● What is expected
Search the records below for the string "assert" and copy each line where it turns up.

● Dataset excerpts
(** * The options system of HoloViews ([holoviews/core/options.py])

  A shallow embedding of [Cycle], [Palette], [Options], [OptionTree],
  [Compositor] and [Store], and of the cells and columns of the tables of
  [holoviews/view/tabular.py], followed by the properties of the
  options/style resolution engine and of the tables.

  Python dictionaries keyed by keyword names are finite maps
  ([gmap string _]); Python lists are lists; integers are [Z]; an
  operation that may raise returns a [result]. *)

From Stdlib Require Import ZArith String Ascii List Lia.
From stdpp Require Import base option list gmap strings sorting pretty.

Local Open Scope Z_scope.

(** ** Python values, exceptions and the few builtins the module uses *)

Module Py.

(** The keyword values that the options system stores.  A [Cycle] (or a
    [Palette], its subclass) is the only kind of value the module looks
    into ([isinstance(v, Cycle)]); it carries its two parameters. *)
#[warnings="-register-all"]
Inductive value : Type :=
| VNone
| VBool (b : bool)
| VInt (n : Z)
| VStr (s : string)
| VList (l : list value)
| VCycle (key : string) (values : list value).

(** The exceptions raised by the module, with their arguments. *)
Inductive exn : Type :=
| OptionError (invalid_keyword : string) (allowed_keywords : list string)
              (group_name : option string) (path : option string)
| ValueError (msg : string)
| KeyError (k : string)
| AttributeError (msg : string)
| TypeError (msg : string)
| ZeroDivisionError
| Exception (msg : string).

Inductive result (A : Type) : Type :=
| Ok (a : A)
| Err (e : exn).
Arguments Ok {A} a.
Arguments Err {A} e.

#[export] Instance result_ret : MRet result := fun _ a => Ok a.
#[export] Instance result_bind : MBind result := fun _ _ f m =>
  match m with Ok a => f a | Err e => Err e end.
#[export] Instance result_fmap : FMap result := fun _ _ f m =>
  match m with Ok a => Ok (f a) | Err e => Err e end.

Definition is_ok {A} (r : result A) : bool :=
  match r with Ok _ => true | Err _ => false end.

(** [for x in l: f(x)] where [f] may raise: the results in order, or the
    first exception. *)
Fixpoint for_each {A B} (f : A -> result B) (l : list A) : result (list B) :=
  match l with
  | [] => Ok []
  | x :: l' => y ← f x; ys ← for_each f l'; Ok (y :: ys)
  end.

(** [sorted(l)]: a stable sort that only asks [x < y].  The element [x],
    which stood before everything in [l], moves past [y] only when
    [y < x]. *)
Section Sorted.
Context {A : Type} (lt : A -> A -> bool).

Fixpoint insert_sorted (x : A) (l : list A) : list A :=
  match l with
  | [] => [x]
  | y :: l' => if lt y x then y :: insert_sorted x l' else x :: y :: l'
  end.

Definition sorted (l : list A) : list A := foldr insert_sorted [] l.

End Sorted.

(** [s.endswith(c)] *)
Definition endswith (s c : string) : bool :=
  bool_decide (String.length c <= String.length s)%nat &&
  String.eqb (substring (String.length s - String.length c) (String.length c) s) c.

(** [s.split(sep)] for a separator of one character. *)
Fixpoint split (sep : ascii) (s : string) : list string :=
  match s with
  | EmptyString => [EmptyString]
  | String c s' =>
      if Ascii.eqb c sep then EmptyString :: split sep s'
      else
        match split sep s' with
        | h :: t => String c h :: t
        | [] => [String c EmptyString]
        end
  end.
Lemma uart_load_keeps_tx u addr size :
  Z.testbit (cell (uart_data u) (UART_LSR - UART_BASE)) 5 = true ->
  Z.testbit (cell (uart_data (uart_load u addr size).1) (UART_LSR - UART_BASE)) 5
  = true.
Proof.
  intros H. unfold uart_load.
  destruct (negb (size =? 8)); [exact H|].
  destruct (addr =? UART_RHR); [|exact H].
  unfold uart_set_data. cbn [fst uart_data].
  rewrite cell_insert_eq, testbit5_uint8_land; [exact H|reflexivity].
Qed.

Lemma bus_load_keeps_tx b addr size :
  lsr_tx b = true -> lsr_tx (bus_load b addr size).1 = true.
Proof.
  intros H. unfold bus_load.
  repeat match goal with
         | |- context [if ?c then _ else _] => destruct c
         end; try exact H.
  - pose proof (uart_load_keeps_tx (uart b) addr size H) as Hu.
    destruct (uart_load (uart b) addr size). exact Hu.
  - destruct (kbd_load (host b) addr size). exact H.
Qed.

Lemma bus_store_keeps_tx b addr size value :
  keeps_tx (Store addr size value) = true ->
  lsr_tx b = true -> lsr_tx (bus_store b addr size value).1 = true.
Proof.
  intros Hop H. unfold bus_store.
  destruct (RANGE_CHECK addr CLINT_BASE CLINT_SIZE).
  { by destruct (clint_store (clint b) addr size value). }
  destruct (RANGE_CHECK addr PLIC_BASE PLIC_SIZE).
  { by destruct (plic_store (plic b) addr size value). }
  destruct (RANGE_CHECK addr UART_BASE UART_SIZE).
  { unfold uart_store, lsr_tx, keeps_tx in *.
    destruct (size =? 8) eqn:Hsize; cbn [negb orb] in *; [|exact H].
    destruct (addr =? UART_THR);
      cbn [fst snd uart bus_set_host bus_set_uart uart_data uart_set_data];
      [exact H|].
    destruct (Z.eq_dec (uint64_t (addr - UART_BASE)) (UART_LSR - UART_BASE))
      as [Heq|Hne].
    - rewrite Heq, cell_insert_eq.
      apply uart_key_lsr in Heq. rewrite Heq, Z.eqb_refl in Hop.
      cbn [negb orb] in Hop.
      change 255 with (Z.ones 8). rewrite Z.land_spec, Hop. reflexivity.
    - by rewrite cell_insert_ne. }
  destruct (RANGE_CHECK addr DISK_BASE DISK_SIZE).
  { by destruct (disk_store (disk b) addr size value). }
  destruct (RAM_BASE <=? addr); [|exact H].
  by destruct (ram_store (ram b) addr size value).
Qed.

Lemma bus_do_keeps_tx b op :
  keeps_tx op = true -> lsr_tx b = true -> lsr_tx (bus_do b op) = true.
Proof.
  intros Hop H. destruct op as [addr size|addr size value|c]; simpl.
  - by apply bus_load_keeps_tx.
  - by apply bus_store_keeps_tx.
  - unfold uart_thread_func.
    destruct (_ =? 1); [exact H|]. unfold lsr_tx in *.
    cbn [uart bus_set_uart uart_data].
    rewrite cell_insert_eq. apply testbit5_uint8_lor.
    by rewrite cell_insert_ne.
Qed.

Lemma bus_run_keeps_tx ops : forall b,
  forallb keeps_tx ops = true -> lsr_tx b = true -> lsr_tx (bus_run b ops) = true.
Proof.
  induction ops as [|op ops IH]; intros b Hops H; [exact H|].
  simpl in Hops. apply andb_true_iff in Hops as [Hop Hops].
  unfold bus_run. simpl. apply IH; [exact Hops|]. by apply bus_do_keeps_tx.
Qed.

Lemma bus_load_lsr b :
  bus_load b UART_LSR 8
  = (b, Ok (cell (uart_data (uart b)) (UART_LSR - UART_BASE))).
Proof.
  unfold bus_load.
  change (RANGE_CHECK UART_LSR CLINT_BASE CLINT_SIZE) with false.
  change (RANGE_CHECK UART_LSR PLIC_BASE PLIC_SIZE) with false.
  change (RANGE_CHECK UART_LSR UART_BASE UART_SIZE) with true.
  cbv iota. unfold uart_load. simpl. by destruct b.
Qed.

(** C9, as the code has it.  Bit 5 of the line status register is set when
    the UART is created, and an 8-bit load of [UART_BASE + 5] returns a
    value with bit 5 set after every sequence of bus loads, characters of
    the input thread and bus stores, provided no 8-bit store at
    [UART_BASE + 5] carries a value with bit 5 clear: such a store replaces
    the register by its value. *)
Theorem uart_lsr_tx_kept (r : struct_ram) (vio : struct_disk) (ops : list bus_op) :
  forallb keeps_tx ops = true ->
  lsr_tx (bus_new r vio) = true
  /\ exists v,
       (bus_load (bus_run (bus_new r vio) ops) (UART_BASE + 5) 8).2 = Ok v
       /\ Z.testbit v 5 = true.
Proof.
  intros Hops. split; [reflexivity|].
  change (UART_BASE + 5) with UART_LSR. rewrite bus_load_lsr. simpl.
  eexists. split; [reflexivity|].
  by apply (bus_run_keeps_tx ops (bus_new r vio) Hops).
Qed.

End UartLsr.

Lemma uart_lsr_tx_kept_witness :
  exists v,
    (bus_load (kbd := example_keyboard)
       (bus_run (kbd := example_keyboard) (bus_new (ram_new []) (disk_new ∅))
          [Store UART_LSR 8 0x60; Input 0x41; Load UART_RHR 8;
           Store UART_LCR 8 0; Store UART_LSR 32 0])
       (UART_BASE + 5) 8).2 = Ok v
    /\ Z.testbit v 5 = true.
Proof.
  apply (uart_lsr_tx_kept (kbd := example_keyboard)). reflexivity.
Defined.

(** C9 as stated fails: an 8-bit store of zero at [UART_BASE + 5] clears
    the register, and the load that follows returns zero. *)
Lemma uart_lsr_tx_cleared :
  (bus_load (kbd := example_keyboard)
     (bus_run (kbd := example_keyboard) (bus_new (ram_new []) (disk_new ∅))
        [Store (UART_BASE + 5) 8 0])
     (UART_BASE + 5) 8).2 = Ok 0
  /\ Z.testbit 0 5 = false.
Proof. split; reflexivity. Qed.

(** ** The CSR file *)

Lemma cpu_set_bus_same cpu : cpu_set_bus cpu (bus cpu) = cpu.
Proof. by destruct cpu. Qed.

Lemma uint64_t_land_mask x m :
  uint64_t (Z.land x (uint64_t m)) = Z.land x (uint64_t m).
Proof.
  apply Z.bits_inj'. intros i Hi. unfold uint64_t.
  rewrite Z.testbit_mod_pow2, !Z.land_spec, Z.testbit_mod_pow2 by lia.
  destruct (i <? 64), (Z.testbit x i), (Z.testbit m i); reflexivity.
Qed.

Lemma bit_of_testbit x n :
  0 <= n -> Z.land (Z.shiftr x n) 1 = Z.b2z (Z.testbit x n).
Proof.
  intros. change 1 with (Z.ones 1). rewrite Z.land_ones by lia.
  rewrite Z.shiftr_div_pow2 by lia. change (2 ^ 1) with 2.
  symmetry. by apply Z.testbit_spec'.
Qed.

Lemma bit_of_eq_0 x n :
  0 <= n -> (Z.land (Z.shiftr x n) 1 =? 0) = negb (Z.testbit x n).
Proof. intros. rewrite bit_of_testbit by done. by destruct (Z.testbit x n). Qed.

Lemma truthy_bit_of x n :
  0 <= n -> truthy (Z.land (Z.shiftr x n) 1) = Z.testbit x n.
Proof. intros. unfold truthy. rewrite bit_of_eq_0 by done. apply negb_involutive. Qed.

Section Csr.
Context {kbd : keyboard_h}.

Lemma load_store_csr_eq cpu addr v :
  addr <> SIE -> cpu_load_csr (cpu_store_csr cpu addr v) addr = uint64_t v.
Proof.
  intros H. unfold cpu_load_csr, cpu_store_csr.
  rewrite (proj2 (Z.eqb_neq _ _) H). simpl. apply cell_insert_eq.
Qed.

Lemma load_store_csr_ne cpu addr addr' v :
  addr <> SIE -> addr' <> SIE -> addr <> addr' ->
  cpu_load_csr (cpu_store_csr cpu addr v) addr' = cpu_load_csr cpu addr'.
Proof.
  intros H H' Hne. unfold cpu_load_csr, cpu_store_csr.
  rewrite (proj2 (Z.eqb_neq _ _) H), (proj2 (Z.eqb_neq _ _) H'). simpl.
  by apply cell_insert_ne.
Qed.

Lemma load_csr_clear cpu addr m :
  addr <> SIE ->
  cpu_load_csr (csr_clear addr m cpu) addr
  = uint64_t (Z.land (cpu_load_csr cpu addr) (uint64_t (Z.lnot m))).
Proof. intros. unfold csr_clear. by apply load_store_csr_eq. Qed.

Lemma load_csr_set cpu addr m :
  addr <> SIE ->
  cpu_load_csr (csr_set addr m cpu) addr
  = uint64_t (Z.lor (cpu_load_csr cpu addr) m).
Proof. intros. unfold csr_set. by apply load_store_csr_eq. Qed.

Lemma mode_store_csr cpu addr v : mode (cpu_store_csr cpu addr v) = mode cpu.
Proof. unfold cpu_store_csr. by destruct (addr =? SIE). Qed.

Lemma pc_store_csr cpu addr v : pc (cpu_store_csr cpu addr v) = pc cpu.
Proof. unfold cpu_store_csr. by destruct (addr =? SIE). Qed.

Lemma regs_store_csr cpu addr v : regs (cpu_store_csr cpu addr v) = regs cpu.
Proof. unfold cpu_store_csr. by destruct (addr =? SIE). Qed.

Lemma bus_store_csr cpu addr v : bus (cpu_store_csr cpu addr v) = bus cpu.
Proof. unfold cpu_store_csr. by destruct (addr =? SIE). Qed.

End Csr.

(** ** Trap entry *)

Lemma cleared_field_is_0 x :
  Z.land (Z.shiftr (uint64_t (Z.land x (uint64_t (Z.lnot (Z.shiftl 3 11))))) 11) 3
  = 0.
Proof.
  apply Z.bits_inj'. intros i Hi. rewrite Z.testbit_0_l, Z.land_spec.
  change 3 with (Z.ones 2). rewrite Z.testbit_ones_nonneg by lia.
  destruct (Z.ltb_spec i 2); [|apply andb_false_r].
  rewrite andb_true_r, Z.shiftr_spec by lia. unfold uint64_t at 1.
  rewrite Z.testbit_mod_pow2, Z.land_spec by lia.
  assert (i = 0 \/ i = 1) as [-> | ->] by lia;
    rewrite (andb_comm (Z.testbit x _)); reflexivity.
Qed.

Lemma set_bit8_is_1 x :
  Z.testbit (uint64_t (Z.lor x (Z.shiftl 1 8))) 8 = true.
Proof.
  unfold uint64_t. rewrite Z.testbit_mod_pow2, Z.lor_spec by lia.
  rewrite orb_comm. reflexivity.
Qed.

Lemma cleared_bit8_is_0 x :
  Z.testbit (uint64_t (Z.land x (uint64_t (Z.lnot (Z.shiftl 1 8))))) 8 = false.
Proof.
  unfold uint64_t at 1. rewrite Z.testbit_mod_pow2, Z.land_spec by lia.
  rewrite (andb_comm (Z.testbit x _)). reflexivity.
Qed.

Section Trap.
Context {kbd : keyboard_h}.

Lemma SSTATUS_not_SIE : SSTATUS <> SIE. Proof. done. Qed.
Lemma MSTATUS_not_SIE : MSTATUS <> SIE. Proof. done. Qed.
Lemma MIP_not_SIE : MIP <> SIE. Proof. done. Qed.

(** C2.  A trap that is not delegated enters Machine mode and leaves the
    field MPP of [mstatus] zero, whatever the mode the hart was in; a trap
    from Machine mode is never delegated, so that an [ecall] from Machine
    mode leaves MPP = 0 and not 3.  A delegated trap enters Supervisor mode
    and leaves in SPP 0 when the hart was in User mode and 1 otherwise. *)
Theorem take_trap_previous_privilege (cpu : struct_cpu) (e : exception_t)
  (intr : interrupt_t) :
  (if trap_delegated cpu e intr then
     mode (cpu_take_trap cpu e intr) = SUPERVISOR
     /\ Z.land (Z.shiftr (cpu_load_csr (cpu_take_trap cpu e intr) SSTATUS) 8) 1
        = (if is_USER (mode cpu) then 0 else 1)
   else
     mode (cpu_take_trap cpu e intr) = MACHINE
     /\ Z.land (Z.shiftr (cpu_load_csr (cpu_take_trap cpu e intr) MSTATUS) 11) 3
        = 0)
  /\ trap_delegated (cpu_set_mode cpu MACHINE) e intr = false
  /\ Z.land (Z.shiftr (cpu_load_csr
               (cpu_take_trap (cpu_set_mode cpu MACHINE) ECALL_FROM_MMODE NONE)
               MSTATUS) 11) 3 = 0.
Proof.
  assert (Hm : forall c e' i', trap_delegated c e' i' = false ->
            mode (cpu_take_trap c e' i') = MACHINE
            /\ Z.land (Z.shiftr (cpu_load_csr (cpu_take_trap c e' i') MSTATUS) 11) 3
               = 0).
  { intros c e' i' Hd. unfold cpu_take_trap. rewrite Hd. split.
    - unfold csr_clear. rewrite !mode_store_csr.
      destruct (truthy _); unfold csr_set, csr_clear;
        rewrite !mode_store_csr; unfold trap_vector;
        destruct (negb (is_NONE i')); reflexivity.
    - rewrite load_csr_clear by done. apply cleared_field_is_0. }
  split; [|split].
  - destruct (trap_delegated cpu e intr) eqn:Hd; [|by apply Hm].
    unfold cpu_take_trap. rewrite Hd. split.
    + destruct (is_USER (mode cpu)); unfold csr_set, csr_clear;
        rewrite !mode_store_csr;
        destruct (truthy _); unfold csr_set, csr_clear;
        rewrite !mode_store_csr; unfold trap_vector;
        destruct (negb (is_NONE intr)); reflexivity.
    + rewrite bit_of_testbit by lia.
      destruct (is_USER (mode cpu)).
      * rewrite load_csr_clear by done. by rewrite cleared_bit8_is_0.
      * rewrite load_csr_set by done. by rewrite set_bit8_is_1.
  - reflexivity.
  - apply Hm. reflexivity.
Qed.
(** * MicroTaskBounty: the five ledger contracts, embedded and verified

    The Solidity contracts [ReputationContract], [TaskManager], [BountyPool],
    [VerificationContract] and [AntiFraud] are translated function by
    function.  Storage mappings are finite maps that read as the zero value
    where nothing was written, [uint256] and [int256] are integers with the
    checked arithmetic of Solidity 0.8 (an overflow reverts), and a call
    either returns the new state or reverts with the error of the source,
    in which case the caller keeps the state it started from.

    Events are not recorded.  The five contracts call only each other and
    pay only plain accounts or each other, none of which calls back, so
    [nonReentrant] never fires and is left out.  Of [Ownable] only the
    owner and [onlyOwner] are kept.  The value of a message is read by
    payable functions only. *)

From Stdlib Require Import ZArith Lia Bool List String.
From Stdlib Require Import Reals Lra Machin.
From stdpp Require Import base option gmap strings list.

Local Open Scope Z_scope.

(** ** The execution environment *)

Definition address := Z.

Definition MAX_UINT256 : Z := 2 ^ 256 - 1.
Definition MAX_INT256 : Z := 2 ^ 255 - 1.
Definition MIN_INT256 : Z := - 2 ^ 255.

Definition ether : Z := 10 ^ 18.
Definition minutes : Z := 60.
Definition hours : Z := 3600.
Definition days : Z := 86400.

(** The custom errors of the five contracts.  [TaskManager] and
    [BountyPool] both declare an [InsufficientBounty]; the pool's carries a
    task id and is [PoolInsufficientBounty] here.  [Panic] is the revert of
    checked arithmetic, [RequireFailed] a failed [require] with its
    message, [OwnableUnauthorizedAccount] the error of [onlyOwner],
    [OutOfFunds] a call whose value the sender cannot cover, and
    [UnknownCallee] a function call to an address that does not hold the
    contract the caller expects there. *)
Inductive Error : Type :=
| Panic
| RequireFailed (reason : string)
| OwnableUnauthorizedAccount (account : address)
| OutOfFunds (account : address)
| UnknownCallee (target : address)
| UnauthorizedCaller (caller : address)
| InvalidAddress (addr : address)
| ReputationAlreadyInitialized (user : address)
| InsufficientBounty (provided required : Z)
| TaskNotActive (taskId : Z)
| WorkerAlreadyClaimed (worker : address) (taskId : Z)
| MaxActiveTasksReached (worker : address)
| OutsideLocationRadius (requiredLat requiredLon providedLat providedLon : Z)
| DeadlineExpired (taskId deadline : Z)
| InvalidTaskId (taskId : Z)
| TaskNotClaimed (worker : address) (taskId : Z)
| PoolInsufficientBounty (taskId required available : Z)
| TransferFailed (recipient : address) (amount : Z)
| NoFeesToWithdraw
| InsufficientStake (provided required : Z)
| AlreadyVoted (verifier : address) (submissionId : Z)
| SubmissionNotFound (submissionId : Z)
| AlreadyVerified (submissionId : Z)
| ConsensusNotReached (submissionId : Z)
| MaxVerifiersReached (submissionId : Z)
| RewardAlreadyDistributed (submissionId : Z)
| RewardDistributionTooEarly (submissionId timeRemaining : Z)
| WorkerCannotVerifyOwnSubmission (worker : address)
| RateLimitExceededError (worker : address) (currentCount : Z)
| DuplicateImageDetected (imageHash : string) (originalWorker : address)
| InvalidMetadata (reason : string)
| WorkerBlacklistedError (worker : address)
| NoStakeToForfeit (worker : address).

● Solution to this task
  assert (i = 0 \/ i = 1) as [-> | ->] by lia;
  assert (Hm : forall c e' i', trap_delegated c e' i' = false ->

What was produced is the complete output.